Definition is_digit : ascii → bool := between 48 57.
Definition is_upper : ascii → bool := between 65 90.

Fixpoint str_forall (p : ascii → bool) (s : string) : bool :=
  match s with
  | EmptyString => true
  | String c s => p c && str_forall p s
  end.

Fixpoint str_drop (n : nat) (s : string) : string :=
  match n, s with
  | S n, String _ s => str_drop n s
  | _, _ => s
  end.

Fixpoint str_take (n : nat) (s : string) : string :=
  match n, s with
  | S n, String c s => String c (str_take n s)
  | _, _ => EmptyString
  end.

Definition str_nth (n : nat) (s : string) : option ascii := String.get n s.

(** The string of one byte. *)
Definition str1 (c : ascii) : string := String c EmptyString.

Lemma str_app_nil_l s : "" +:+ s = s.
Proof. done. Qed.
Lemma str_app_cons c s t : String c s +:+ t = String c (s +:+ t).
Proof. done. Qed.
Lemma str_app_nil_r s : s +:+ "" = s.
Proof. induction s as [|c s IH]; [done|]. by rewrite str_app_cons, IH. Qed.
Lemma str_app_assoc s t u : s +:+ (t +:+ u) = (s +:+ t) +:+ u.
Proof. induction s as [|c s IH]; [done|]. by rewrite !str_app_cons, IH. Qed.
Lemma str_app_length s t :
  String.length (s +:+ t) = String.length s + String.length t.
Proof. induction s as [|c s IH]; [done|]. rewrite str_app_cons. simpl. by rewrite IH. Qed.
Lemma str_forall_app p s t :
  str_forall p (s +:+ t) = str_forall p s && str_forall p t.
Proof.
  induction s as [|c s IH]; [done|].
  rewrite str_app_cons. simpl. rewrite IH. by destruct (p c).
Qed.
Lemma str_drop_app s t : str_drop (String.length s) (s +:+ t) = t.
Proof. induction s as [|c s IH]; [done|]. by rewrite str_app_cons. Qed.
Lemma str_take_app s t : str_take (String.length s) (s +:+ t) = s.
Proof. induction s as [|c s IH]; [by destruct t|]. rewrite str_app_cons. simpl. by rewrite IH. Qed.
Lemma str_take_ge n s : String.length s ≤ n → str_take n s = s.
Proof.
  revert n. induction s as [|c s IH]; intros [|n]; simpl; intros; try done; [lia|].
  by rewrite IH by lia.
Qed.
Lemma str_app_inj_l s t u : s +:+ t = s +:+ u → t = u.
Proof. induction s as [|c s IH]; [done|]. rewrite !str_app_cons. naive_solver. Qed.

(** ** Automation *)

(** [crush] closes the routine goals: case analysis on the matches and tests of
    the goal, then the generic solvers. *)
Ltac destruct_tests :=
  repeat match goal with
  | H : context [bool_decide ?P] |- _ =>
      first [ rewrite (bool_decide_eq_true_2 P) in H by (done || lia)
            | rewrite (bool_decide_eq_false_2 P) in H by (done || lia)
            | destruct (bool_decide_reflect P) ]
  | |- context [bool_decide ?P] =>
      first [ rewrite (bool_decide_eq_true_2 P) by (done || lia)
            | rewrite (bool_decide_eq_false_2 P) by (done || lia)
            | destruct (bool_decide_reflect P) ]
  | _ => case_match
  end.

Ltac crush := intros; destruct_tests; simplify_eq/=; try done; try lia; try naive_solver.

Create HintDb parcel discriminated.
Create Rewrite HintDb parcel_str.
#[export] Hint Resolve code_range wrap64_range : parcel.
#[export] Hint Rewrite str_app_nil_r str_app_cons str_app_nil_l : parcel_str.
_ _ _ _
Report each line of the data in which "context" occurs.

  | H : context [bool_decide ?P] |- _ =>
  | |- context [bool_decide ?P] =>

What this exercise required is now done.